How second lien holders will be treated is fuzzy. The HAFA rules say the “service will allow a portion of gross sale proceeds to be paid to subordinated lien holders in exchange for release and full satisfaction of their liens” – but the exact proportion is a matter of negotiation and no doubt in some cases negotiation will not be possible.
Subordinate lien holders say folks holding the second loan from a home purchased with piggy back financing – can get up to $ 3,000 from the first lenders, and lenders can get up to $ 1,000 from the government to offset such payment. Whether $ 3,000 will be enough to get second loan owners to give up their claim is unknown, but $ 3,000 maybe a lot better than a foreclosure where second lien holders get nothing. In addition to the $1,500 at closing, HAFA rules, the servicer may not require a cash contribution or promissory note from the borrower and must forfeit the ability to pursue a deficiency judgment against the borrower”. Translation: Deficiency judgments won’t be an issue with HAFA deals, an advantage for distressed homeowners in the states which now allows all such awards.

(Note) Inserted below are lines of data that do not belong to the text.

(** * E-Shell ([apps/sh.c]): lexer, glob expander, planner and executor

    A shallow embedding of [shell_exec] and of the functions it calls
    ([variable_char], [is_number], [shell_find], [run_cmd]) together with the
    guard of the read-eval loop of [main] that feeds the returned status back
    into [$?].

    Conventions of the embedding.
    - A C string is the list of its characters before the terminating NUL.
    - The fixed-capacity arrays of [shell_exec] ([buffer_[512]], [argv[1024]]
      and the per-stage arrays of 100 entries) are modelled without their
      capacity: the development speaks about lines that fit in them.
    - The operating system (fork, execvp, waitpid, the directory listing, the
      environment) is a parameter of the development, and so are the
      functions of the line editor that record a line in the history.
    - An [int] is 32 bits wide: [atoi] wraps around on digits that exceed it. *)

From Stdlib Require Import String Ascii List ZArith Lia Bool Arith.
From Stdlib Require Import Permutation Sorted DecimalString.
Import ListNotations.

Local Open Scope list_scope.
Local Open Scope char_scope.

(** ** C strings *)

Definition cstring := list ascii.

Definition cs (s : string) : cstring := list_ascii_of_string s.
Arguments cs s%_string.

Definition NUL : ascii := "000".
Definition xFF : ascii := "255".
Definition dquote : ascii := "034".
Definition newline : ascii := "010".

Definition ceqb (a b : ascii) : bool := Ascii.eqb a b.

(** [!strcmp(a, b)] *)
Fixpoint streq (a b : cstring) : bool :=
  match a, b with
  | [], [] => true
  | x :: a', y :: b' => ceqb x y && streq a' b'
  | _, _ => false
  end.

(** [strstr(s, pre) == s] *)
Fixpoint starts_with (s pre : cstring) : bool :=
  match pre, s with
  | [], _ => true
  | x :: pre', y :: s' => ceqb x y && starts_with s' pre'
  | _ :: _, [] => false
  end.

(** [strchr(s, c) != NULL] for a character [c] other than NUL *)
Definition strchr (s : cstring) (c : ascii) : bool := existsb (ceqb c) s.

(** [strstr(s, pat)]: offset of the first occurrence of [pat] in [s] *)
Fixpoint strstr (s pat : cstring) : option nat :=
  if starts_with s pat then Some 0
  else match s with
       | [] => None
       | _ :: s' => option_map S (strstr s' pat)
       end.

(** The markers the lexer embeds in word text. *)
Definition PIPE_TOKEN : cstring := [xFF; xFF] ++ cs "PIPE" ++ [xFF; xFF].
Definition STAR_TOKEN : cstring := [xFF; xFF] ++ cs "STAR" ++ [xFF; xFF].
Definition WRITE_TOKEN : cstring := [xFF; xFF] ++ cs "WRITE" ++ [xFF; xFF].

(** ** Character classes *)

Definition in_range (lo hi c : ascii) : bool :=
  Nat.leb (nat_of_ascii lo) (nat_of_ascii c) && Nat.leb (nat_of_ascii c) (nat_of_ascii hi).

Definition isdigit (c : ascii) : bool := in_range "0" "9" c.

Definition isalpha (c : ascii) : bool := in_range "A" "Z" c || in_range "a" "z" c.

Definition variable_char (c : ascii) : bool :=
  if in_range "A" "Z" c then true
  else if in_range "a" "z" c then true
  else if in_range "0" "9" c then true
  else if ceqb c "_" then true
  else if ceqb c "?" then true
  else false.

Definition is_number (c : cstring) : bool := forallb isdigit c.

(** [isspace] in the C locale: the space and the characters 9 to 13. *)
Definition isspace (c : ascii) : bool := ceqb c " " || in_range "009" "013" c.

(** The value an [int] holds: 32 bits, two's complement. *)
Definition wrap_int (z : Z) : Z := ((z + 2 ^ 31) mod 2 ^ 32 - 2 ^ 31)%Z.
(** * CourSys timetable generator: conflict test and combination search

    A shallow embedding of [src/utils/timetableGenerator.tsx]
    ([getDays], [timeToMinutes], [hasConflict], [sectionConflicts],
    [generateTimetables] and its inner [backtrack]) together with the
    properties the specification states about them, and of
    [src/utils/calendarHelper.tsx] ([generateColor],
    [createEventsFromSchedule], [convertScheduleToEvents],
    [generateHiddenDays], [formatTime]) with properties read off the code.

    Conventions of the embedding.
    - A JavaScript string is a [string] (a sequence of code units).
    - A JavaScript number produced by [parseInt] and the arithmetic of
      [timeToMinutes] is a [number]: [NaN] or an exact integer.  Doubles
      are exact on integers below 2^53, so the two agree on every digit run
      of at most 15 characters; longer runs are outside the modelled range.
    - A thrown [TypeError] is the [TypeError] branch of [result]; the code
      throws exactly when a time string has no ['-'] (then [end] is
      [undefined] and [end.slice] fails).
    - [maxTimetables] is an integer ([Z]): the specification's contract
      for the limit is an integer count. *)

From Stdlib Require Import List Bool Arith ZArith Lia String Ascii Sorted.
From Stdlib Require DecimalString.
Import ListNotations.

Local Open Scope string_scope.
Local Open Scope Z_scope.
Local Open Scope list_scope.

(** ** Exceptions *)

Inductive result (A : Type) : Type :=
| Ok (a : A)
| TypeError.
Arguments Ok {A} a.
Arguments TypeError {A}.

Definition bind {A B : Type} (m : result A) (k : A -> result B) : result B :=
  match m with
  | Ok a => k a
  | TypeError => TypeError
  end.

Declare Scope result_scope.
Delimit Scope result_scope with result.
Notation "x <- m ;; k" := (bind m (fun x => k))
  (at level 61, m at next level, right associativity) : result_scope.
Local Open Scope result_scope.

(** ** Numbers *)

Inductive number : Type :=
| NaN
| Num (z : Z).

Definition num_add (a b : number) : number :=
  match a, b with
  | Num x, Num y => Num (x + y)
  | _, _ => NaN
  end.

Definition num_mul (a b : number) : number :=
  match a, b with
  | Num x, Num y => Num (x * y)
  | _, _ => NaN
  end.

(** [a <= b] on numbers: false as soon as one side is [NaN]. *)
Definition num_le (a b : number) : bool :=
  match a, b with
  | Num x, Num y => x <=? y
  | _, _ => false
  end.
(** * A shallow embedding of the test-prep coach backend

    The development follows the layout of [src/backend]:

    - [Py]: the fragment of Python's data model the code relies on
      (JSON-like values, truthiness, string methods, exceptions, binary64
      arithmetic through the Standard Library's IEEE-754 specification);
    - [Config]: [config.py];
    - [MemoryStore]: [storage/memory_store.py];
    - [UserProfile], [QuizManagement], [PerformanceAnalysis],
      [ProgressTracking], [Explanations], [LearningHistory]: the tool
      modules under [tools/];
    - [LlmClient], [TestPrepAgent]: [agents/llm_client.py], the
      tool-calling loop and the constructor of the agent;
    - [Orchestrator], [Presentation], [QuickReplies]:
      [agents/orchestrator.py] with the button lists of
      [agents/scenarios.py] it uses;
    - [Api]: the endpoints of [main.py].

    Definitions come first; the theorems about them follow. *)

From Stdlib Require Import ZArith Lia Ascii String List SpecFloat PrimFloat FloatOps.
From stdpp Require Import gmap strings list sorting.

Set Warnings "-register-all,-inexact-float".

(* ===================================================================== *)
(** * Python's data model                                                 *)
(* ===================================================================== *)

Module Py.

(** JSON-like values: what [json.loads] produces and what the tools return.
    A [dict] keeps its items in insertion order, as Python's does, so it
    is a list of key/value pairs; floats are binary64 numbers in the
    Standard Library's [spec_float]. *)
Inductive pyval : Type :=
| VNone
| VBool (b : bool)
| VInt (z : Z)
| VFloat (f : spec_float)
| VStr (s : string)
| VList (l : list pyval)
| VDict (d : list (string * pyval)).

#[global] Instance pyval_inhabited : Inhabited pyval := populate VNone.

(** A Python [dict] with string keys, in insertion order. *)
Abbreviation pydict := (list (string * pyval)).

(** [d[k]] when present. *)
Fixpoint dict_lookup (d : pydict) (k : string) : option pyval :=
  match d with
  | [] => None
  | (k', v) :: d' => if String.eqb k' k then Some v else dict_lookup d' k
  end.

(** [d.get(k)]: the value under [k], [None] when the key is absent. *)
Definition dict_get (d : pydict) (k : string) : pyval := default VNone (dict_lookup d k).

(** [d.get(k, dflt)]. *)
Definition dict_get_default (d : pydict) (k : string) (dflt : pyval) : pyval :=
  default dflt (dict_lookup d k).

(** [k in d]. *)
Definition dict_has (d : pydict) (k : string) : bool :=
  match dict_lookup d k with Some _ => true | None => false end.

(** [d[k] = v]: an existing key keeps its place, a new one goes last. *)
Fixpoint dict_set (d : pydict) (k : string) (v : pyval) : pydict :=
  match d with
  | [] => [(k, v)]
  | (k', v') :: d' =>
      if String.eqb k' k then (k', v) :: d' else (k', v') :: dict_set d' k v
  end.

(** [d.update(u)]: the items of [u] are written in their order. *)
Definition dict_update (d u : pydict) : pydict :=
  fold_left (fun acc kv => dict_set acc kv.1 kv.2) u d.

(** [list(d.keys())]. *)
Definition dict_keys (d : pydict) : list string := map fst d.

(** Truthiness of a float: everything but the two zeros. *)
Definition float_truthy (f : spec_float) : bool :=
  match f with S754_zero _ => false | _ => true end.

(** [bool(v)]: [None], [False], zero, the empty string, list and dict are
    falsy. *)
Definition truthy (v : pyval) : bool :=
  match v with
  | VNone => false
  | VBool b => b
  | VInt z => negb (z =? 0)%Z
  | VFloat f => float_truthy f
  | VStr s => negb (String.eqb s "")
  | VList l => match l with [] => false | _ => true end
  | VDict d => match d with [] => false | _ => true end
  end.

(** [v == s] for a string [s]: only an equal string compares equal. *)
Definition eq_str (v : pyval) (s : string) : bool :=
  match v with VStr t => String.eqb t s | _ => false end.

(** [o == v] where [o] is a string or [None] (a field read with [.get]). *)
Definition eq_opt_str (o : option string) (v : pyval) : bool :=
  match o, v with
  | None, VNone => true
  | Some s, VStr t => String.eqb s t
  | _, _ => false
  end.

(** [v == [s]]: the one-element list holding the string [s]. *)
Definition eq_str_singleton (v : pyval) (s : string) : bool :=
  match v with VList [x] => eq_str x s | _ => false end.

(** ** Strings

    A string is a sequence of code points below 256 (Latin-1); [length]
    is Python's [len]. *)

(** [c.isspace()] on code points below 256. *)
Definition is_space (c : ascii) : bool :=
  let n := nat_of_ascii c in
  ((9 <=? n) && (n <=? 13)) || ((28 <=? n) && (n <=? 32))
  || (n =? 133) || (n =? 160).

Fixpoint lstrip (s : string) : string :=
  match s with
  | String c s' => if is_space c then lstrip s' else s
  | EmptyString => EmptyString
  end.

(** Drops trailing white space: a character is kept when it is not white
    space or when something is kept after it. *)
Fixpoint rstrip (s : string) : string :=
  match s with
  | EmptyString => EmptyString
  | String c s' =>
      match rstrip s' with
      | EmptyString => if is_space c then EmptyString else String c EmptyString
      | r => String c r
      end
  end.

(** [s.strip()]. *)
Definition strip (s : string) : string := rstrip (lstrip s).

(** [s.startswith(p)]. *)
Fixpoint startswith (p s : string) : bool :=
  match p, s with
  | EmptyString, _ => true
  | String a p', String b s' => Ascii.eqb a b && startswith p' s'
  | String _ _, EmptyString => false
  end.

(** [needle in hay] on strings: substring test. *)
Fixpoint contains (needle hay : string) : bool :=
  startswith needle hay
  || match hay with
     | EmptyString => false
     | String _ hay' => contains needle hay'
     end.

(** [c.lower()] on code points below 256: A-Z, and the Latin-1 capitals
    À-Þ but for the multiplication sign. *)
Definition lower_char (c : ascii) : ascii :=
  let n := nat_of_ascii c in
  if ((65 <=? n) && (n <=? 90))
     || ((192 <=? n) && (n <=? 222) && negb (n =? 215))
  then ascii_of_nat (n + 32) else c.

Fixpoint lower (s : string) : string :=
  match s with
  | EmptyString => EmptyString
  | String c s' => String (lower_char c) (lower s')
  end.

(** [sep.join(parts)]. *)
Fixpoint join (sep : string) (parts : list string) : string :=
  match parts with
  | [] => ""
  | [p] => p
  | p :: rest => p ++ sep ++ join sep rest
  end.

(** Decimal digits of a natural number, for [str(n)] in f-strings. *)
Definition digit_char (n : nat) : ascii := ascii_of_nat (48 + n).

Fixpoint digits_fuel (fuel n : nat) (acc : string) : string :=
  match fuel with
  | O => acc
  | S f =>
      let acc' := String (digit_char (n mod 10)) acc in
      if (n / 10 =? 0)%nat then acc' else digits_fuel f (n / 10) acc'
  end.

Many loan owners will dislike the HAFA rules because by delaying the sale of distressed properties they have been able to hide losses. Now distressed property sales will be faster, meaning the lender books will show losses more quickly.
It is likely that the new rules will evolve into a lending standard for virtually all properties. The reason? Lenders and services won’t want to spend time or money figuring out which properties qualify under HAFA and which don’t it will be easier to just throw them all into one HAFA friendly process.